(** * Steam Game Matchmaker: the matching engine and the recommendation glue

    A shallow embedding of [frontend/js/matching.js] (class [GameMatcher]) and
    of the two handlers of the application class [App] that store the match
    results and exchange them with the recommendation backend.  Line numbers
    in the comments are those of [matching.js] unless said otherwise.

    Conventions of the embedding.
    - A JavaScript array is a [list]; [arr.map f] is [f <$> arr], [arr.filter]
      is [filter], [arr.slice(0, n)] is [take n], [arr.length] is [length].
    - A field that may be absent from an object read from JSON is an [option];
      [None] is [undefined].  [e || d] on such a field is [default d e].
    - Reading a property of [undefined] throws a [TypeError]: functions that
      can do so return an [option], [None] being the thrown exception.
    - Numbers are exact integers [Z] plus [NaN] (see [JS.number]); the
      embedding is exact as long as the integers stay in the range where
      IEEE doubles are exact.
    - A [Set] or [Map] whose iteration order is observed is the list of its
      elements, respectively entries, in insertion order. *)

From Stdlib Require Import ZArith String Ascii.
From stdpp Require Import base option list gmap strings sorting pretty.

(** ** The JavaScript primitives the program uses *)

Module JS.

**What to produce:** Begin at the line containing "can do so return" and reproduce each line through the end of the records above.

**Answer to this exercise:**
      can do so return an [option], [None] being the thrown exception.
    - Numbers are exact integers [Z] plus [NaN] (see [JS.number]); the
      embedding is exact as long as the integers stay in the range where
      IEEE doubles are exact.
    - A [Set] or [Map] whose iteration order is observed is the list of its
      elements, respectively entries, in insertion order. *)

From Stdlib Require Import ZArith String Ascii.
From stdpp Require Import base option list gmap strings sorting pretty.

(** ** The JavaScript primitives the program uses *)

Module JS.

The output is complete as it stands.